This is How I understand the var parameter.
It is an address, but is treated as normal variable, so it is not needed
to dereference a pointer.
For example
int f(int* x) in C/C++ corresponds to
function f(var x: integer): integer;
Now we have
int f(int x);
If you declare it as
function f(var x: integer): integer;
and then try to assign something to x, the access violation is very
probably raised because x contains value, not address.
Dňa 19. 4. 2013 21:15 Leonardo M. Ramé wrote / napísal(a):
On 2013-04-19 21:08:29 +0200, Lubos Pintes wrote:
I probably don't understand. You will be able to change it, I see no
problem.

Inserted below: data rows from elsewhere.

(** C4: when the verifier exits without a failure, the files have the hashes of
    the summary; pools.csv lists exactly the planned pools; each of them has
    one row per holder and adjusted account, given exactly its share, and
    totals that conserve the collateral the chain state shows; no claim is
    listed twice, every listed amount is positive and is the sum of the
    claimable rows of its chain, payee and token, every claimable row is
    listed, so that the lists pay exactly what is claimable; and the custody
    plan moves exactly the collateral of the escrow pools and funds exactly the
    ONE collateral. *)
Theorem verify_bridge_sound i n :
  verify_main i = Ok n →
  ∃ r cf pools allocations adjustments,
    load_routes (v_routes i) = Ok r ∧ load_config (v_config i) r = Ok cf ∧ load_tables (v_out i) = Ok (pools, allocations) ∧
    foldM adjustment_step [] (dict_read (v_messages i)).2 = Ok adjustments ∧
    Forall (λ e, ∃ text, dget (files (v_out i)) e.1 = Some text ∧ file_sha256 text = e.2) (digests (v_out i)) ∧
    (∀ pid, pid ∈ dkeys pools ↔ pid ∈ planned_ids (v_plan i)) ∧
    Forall (λ e, ∃ holdings pool_ p,
      pool_sound i r cf (adjustments_of adjustments e.1) (filter (in_pool e.1) allocations) e.1 e.2 holdings pool_ p) pools ∧
    (NoDup (dkeys (listed (v_out i))) ∧
     Forall (λ e, 0 < e.2 ∧ e.2 = zsum_with alloc (filter (pays e.1) allocations)) (listed (v_out i)) ∧
     (∀ x, x ∈ allocations → is_claimable x → alloc x ≠ 0 → vkey_of x ∈ dkeys (listed (v_out i))) ∧
     zsum (dvalues (listed (v_out i))) = zsum_with alloc (filter is_claimable allocations)) ∧
    (∀ pid, pid ∈ (all_transfers (v_out i)).*1 ↔ pid ∈ dkeys pools ∧ ∃ p, find_pool r pid = Ok p ∧ kind p = "remote_escrow"%string) ∧
    (∀ pid, pid ∈ (all_transfers (v_out i)).*1 → ∃ pr, dget pools pid = Some pr ∧
       zsum_with snd (filter (λ t, t.1 = pid) (all_transfers (v_out i))) = pnum pr "collateral_raw"%string) ∧
    pf_amount (plan_one (v_out i)) = zsum_with (one_share_of r) pools.
Proof.
  unfold verify_main. intros H. inv_ok. case_bool_decide as Hclean; [clear H|done]. fold (clean a) in Hclean.
  unfold verify in E. inv_ok. apply custody_clean in E as (Hc1 & Hmoved & Hcover & Hone); [|done]. checked.
  match goal with E : foldM (found_list _) _ _ = Ok _ |- _ => apply found_clean in E as (Hc2 & -> & Hnd & Hpos & _); [|done] end.
  match goal with E : foldM (verify_pool _ _ _ _ _) _ _ = Ok _ |- _ =>
    eapply pools_clean in E as (Hc3 & Hpools); [|eassumption|done] end.
  checked. zbool. match goal with E : clean (foldl _ _ _) |- _ => apply hash_clean in E as [_ Hhash] end.
  match goal with E : load_tables _ = Ok (?ps, ?al) |- _ => rename ps into pools, al into allocations end.
  assert (Hkey : ∀ k, match dget (listed (v_out i)) k with
                      | Some v => v = zsum_with alloc (filter (pays k) allocations) ∧ filter (pays k) allocations ≠ []
                      | None => filter (pays k) allocations = []
                      end).
  { intros k. match goal with E : dict_eqb _ _ = true |- _ => rewrite (dict_eqb_dget _ _ k E) end. by eapply expected_spec. }
  assert (Hlisted : ∀ x, x ∈ allocations → is_claimable x → alloc x ≠ 0 → vkey_of x ∈ dkeys (listed (v_out i))).
  { intros x Hx Hcl Ha. specialize (Hkey (vkey_of x)). destruct (dget _ _) eqn:Ev; [by eapply dget_Some_key|].
    assert (Hin : x ∈ filter (pays (vkey_of x)) allocations) by (apply list_elem_of_filter; done).
    rewrite Hkey in Hin. by apply not_elem_of_nil in Hin. }
  assert (Hsum : ∀ e, e ∈ listed (v_out i) → e.2 = zsum_with alloc (filter (pays e.1) allocations)).
  { intros [k v] He. apply (dget_elem _ _ _ Hnd) in He. specialize (Hkey k). rewrite He in Hkey. by destruct Hkey. }
  eexists _, _, pools, allocations, _. do 4 (split; [first [eassumption|reflexivity]|]). split; [done|]. split; [|split; [exact Hpools|split; [|done]]].
  - intros pid. match goal with E : list_to_set _ = _ |- _ => rename E into Hset end.
    by rewrite <- !(elem_of_list_to_set (C := gset str)), Hset.
  - split; [done|]. split; [|split; [done|]].
    + rewrite !Forall_forall in *. intros e He. split; [by apply Hpos|by apply Hsum].
    + transitivity (zsum_with (λ k, zsum_with alloc (filter (λ x, vkey_of x = k) (filter (λ x, is_claimable x ∧ alloc x ≠ 0) allocations)))
                     (dkeys (listed (v_out i)))).
      * unfold dvalues, dkeys, zsum_with at 1. rewrite <- list_fmap_compose.
        apply (zsum_with_ext snd), Forall_forall. intros e He. cbn. rewrite (Hsum e He), list_filter_filter. f_equal.
        apply list_filter_iff. intros x. unfold pays. tauto.
      * rewrite zsum_with_by_key; [|done|].
        -- rewrite !zsum_with_filter. apply zsum_with_ext, Forall_forall. intros x _. repeat case_decide; try tauto.
           destruct (decide (alloc x = 0)); [lia|tauto].
        -- apply Forall_forall. intros x [[Hcl Ha] Hx]%list_elem_of_filter. by apply Hlisted.
Qed.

It is a local variable which can be changed.
Dňa 19. 4. 2013 20:55 Leonardo M. Ramé wrote / napísal(a):
On 2013-04-19 20:52:04 +0200, Lubos Pintes wrote:
I think you could not declare the second parameter of GetData as var
parameter. Because it is then treated as address.
I am not sure what corresponds to C++ unsigned long, perhaps LongWord?

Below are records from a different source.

Lemma packet_header_reads nonce src sender sb dst receiver rb h :
  lz_address sender sb → lz_address receiver rb → packet_header nonce src sender dst receiver = Ok h →
  zlen h = 81 ∧ describe_header h = MkHeaderText nonce src sb dst rb.
Proof.
  intros Hs Hr H. destruct (lz_address_forms _ _ Hs) as (_ & Es & _). destruct (lz_address_forms _ _ Hr) as (_ & Er & _).
  unfold packet_header in H. rewrite Es, Er in H. inv_ok. subst h.
  repeat match goal with E : to_bytes _ _ = Ok _ |- _ => apply to_bytes_Ok in E as [? ->] end.
  destruct Hs as (_ & Ls & _), Hr as (_ & Lr & _). assert (zlen sb = 20) as Zs by (unfold zlen; lia). assert (zlen rb = 20) as Zr by (unfold zlen; lia).
  assert (zlen (replicate 12 0) = 12) as Zz by done. assert (zlen [PACKET_VERSION] = 1) as Zp by done.
  set (n8 := to_be 8 nonce). set (s4 := to_be 4 src). set (d4 := to_be 4 dst).
  assert (zlen n8 = 8) as Z1 by apply zlen_to_be. assert (zlen s4 = 4) as Z2 by apply zlen_to_be. assert (zlen d4 = 4) as Z3 by apply zlen_to_be.
  set (h := [PACKET_VERSION] ++ n8 ++ s4 ++ (replicate 12 0 ++ sb) ++ d4 ++ replicate 12 0 ++ rb).
  split; [unfold h; rewrite !zlen_app; lia|]. unfold describe_header.
  assert (∀ a b c i j, h = a ++ b ++ c → zlen a = i → zlen b = j - i → zslice h i j = b) as Hsl by (intros; by eapply zslice_mid).
  rewrite (Hsl [PACKET_VERSION] n8 (s4 ++ (replicate 12 0 ++ sb) ++ d4 ++ replicate 12 0 ++ rb)) by (done || lia).
  rewrite (Hsl ([PACKET_VERSION] ++ n8) s4 ((replicate 12 0 ++ sb) ++ d4 ++ replicate 12 0 ++ rb)) by (done || (rewrite ?zlen_app; lia)).
  rewrite (Hsl ([PACKET_VERSION] ++ n8 ++ s4 ++ replicate 12 0) sb (d4 ++ replicate 12 0 ++ rb)) by ((unfold h; by rewrite <- !app_assoc) || (rewrite ?zlen_app; lia)).
  rewrite (Hsl ([PACKET_VERSION] ++ n8 ++ s4 ++ replicate 12 0 ++ sb) d4 (replicate 12 0 ++ rb)) by ((unfold h; by rewrite <- !app_assoc) || (rewrite ?zlen_app; lia)).
  rewrite (Hsl ([PACKET_VERSION] ++ n8 ++ s4 ++ replicate 12 0 ++ sb ++ d4 ++ replicate 12 0) rb []) by ((unfold h; rewrite app_nil_r; by rewrite <- !app_assoc) || (rewrite ?zlen_app; lia)).
  unfold n8, s4, d4. rewrite !from_to_be by done. done.
Qed.

Lemma packed_bytes l bs : Forall2 lz_address l bs → packed l = Ok (concat bs).
Proof.
  intros Hl. unfold packed. assert (mapM (λ a : str, of_option (fromhex (drop 2 a)) (ValueError "non-hexadecimal number")) l = Ok bs) as ->; [|done].
  apply mapM_Ok_Forall2. eapply Forall2_impl; [exact Hl|]. intros a b Hab. by destruct (lz_address_forms _ _ Hab) as (-> & _).
Qed.

Lemma payload_reads safe sb amount packet_type m :
  lz_address safe sb → release_payload safe amount packet_type = Ok m → describe_message m = (sb, amount) ∧ uint256 amount.
Proof.
  intros Hs H. destruct (lz_address_forms _ _ Hs) as (Ef & _ & _). unfold release_payload in H. rewrite (packed_bytes [safe] [sb]) in H by (by constructor).
  cbn [mbind result_bind concat] in H. rewrite app_nil_r in H. destruct Hs as (_ & Ls & _). assert (zlen sb = 20) as Zs by (unfold zlen; lia).
  unfold describe_message. destruct packet_type.
  - assert (Forall wide [VUint PT_SEND; VBytes sb; VBytes sb; VUint amount]) as Hw by repeat constructor.
    destruct (read_word _ _ 0 _ Hw H eq_refl) as [E0 _]. destruct (read_word _ _ 3 _ Hw H eq_refl) as [E3 Hu].
    destruct (read_dyn _ _ 2 _ Hw H eq_refl) as (_ & _ & Ed & _). change (word_at m (Z.of_nat 0)) with (from_be (zslice m 0 32)) in E0.
    change (word_at m (Z.of_nat 3)) with (from_be (zslice m 96 128)) in E3. change (word_at m (Z.of_nat 2)) with (from_be (zslice m 64 96)) in Ed.
    rewrite E0, Z.eqb_refl, E3. rewrite Zs in Ed. split; [|done]. f_equal. rewrite <- Ed. f_equal. lia.
  - assert (Forall wide [VBytes sb; VUint amount]) as Hw by repeat constructor.
    destruct (read_word _ _ 1 _ Hw H eq_refl) as [E1 Hu]. destruct (read_dyn _ _ 0 _ Hw H eq_refl) as (_ & _ & Ed & Hge).
    change (word_at m (Z.of_nat 1)) with (from_be (zslice m 32 64)) in E1. change (word_at m (Z.of_nat 0)) with (from_be (zslice m 0 32)) in Ed, Hge.
    unfold zlen in Hge. cbn [length] in Hge. rewrite (proj2 (Z.eqb_neq _ _)) by (unfold PT_SEND; lia). rewrite E1. rewrite Zs in Ed. split; [|done].
    f_equal. rewrite <- Ed. f_equal. lia.
Qed.

Lemma call_parts sel values data :
  zlen sel = 4 → call_data sel values = Ok data → ∃ body, abi_encode values = Ok body ∧ zslice data 0 4 = sel ∧ drop 4 data = body.
Proof.
  intros Hl H. unfold call_data in H. inv_ok. subst data. eexists. split; [done|]. split.
  - by apply (zslice_mid _ [] sel a).
  - unfold zlen in Hl. replace 4%nat with (length sel) by lia. apply drop_app_length.
Qed.

(** Picks the branch of [decode_call] of a selector. *)
Ltac selector_branch :=
  repeat match goal with |- context [bool_decide (?a = ?b)] =>
    lazymatch type of a with option _ => fail | _ => idtac end;
    first [rewrite (bool_decide_eq_true_2 (a = b)) by reflexivity | rewrite (bool_decide_eq_false_2 (a = b)) by (vm_compute; discriminate)] end.

Ltac nat_index := change (Z.of_nat 0) with 0 in *; change (Z.of_nat 1) with 1 in *; change (Z.of_nat 2) with 2 in *; change (Z.of_nat 3) with 3 in *.

Lemma decode_set_config v eid k c data : set_config v eid k c = Ok data → decode_call data = describe_config v eid k c.
Proof.
  intros (body & He & Hs & Hb)%call_parts; [|done]. unfold decode_call. rewrite Hs, Hb. selector_branch.
  assert (Forall wide [VUint v; VUint eid; VUint k; VBytes c]) as Hw by repeat constructor.
  destruct (read_word _ _ 0 _ Hw He eq_refl) as [E0 _]. destruct (read_word _ _ 1 _ Hw He eq_refl) as [E1 _].
  destruct (read_word _ _ 2 _ Hw He eq_refl) as [E2 _]. destruct (read_dyn _ _ 3 _ Hw He eq_refl) as (E3 & _).
  nat_index. by rewrite E0, E1, E2, E3.
Qed.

So try to change the second parameter so that it is not a var parameter.
Dňa 19. 4. 2013 19:18 Leonardo M. Ramé wrote / napísal(a):
But I need the 2nd param to be changed by the function, that's why I
declare it as var.
Well, removing the "var" in the 2nd param, at least allowed avoid the
SIGSEGV. I don't know why, though.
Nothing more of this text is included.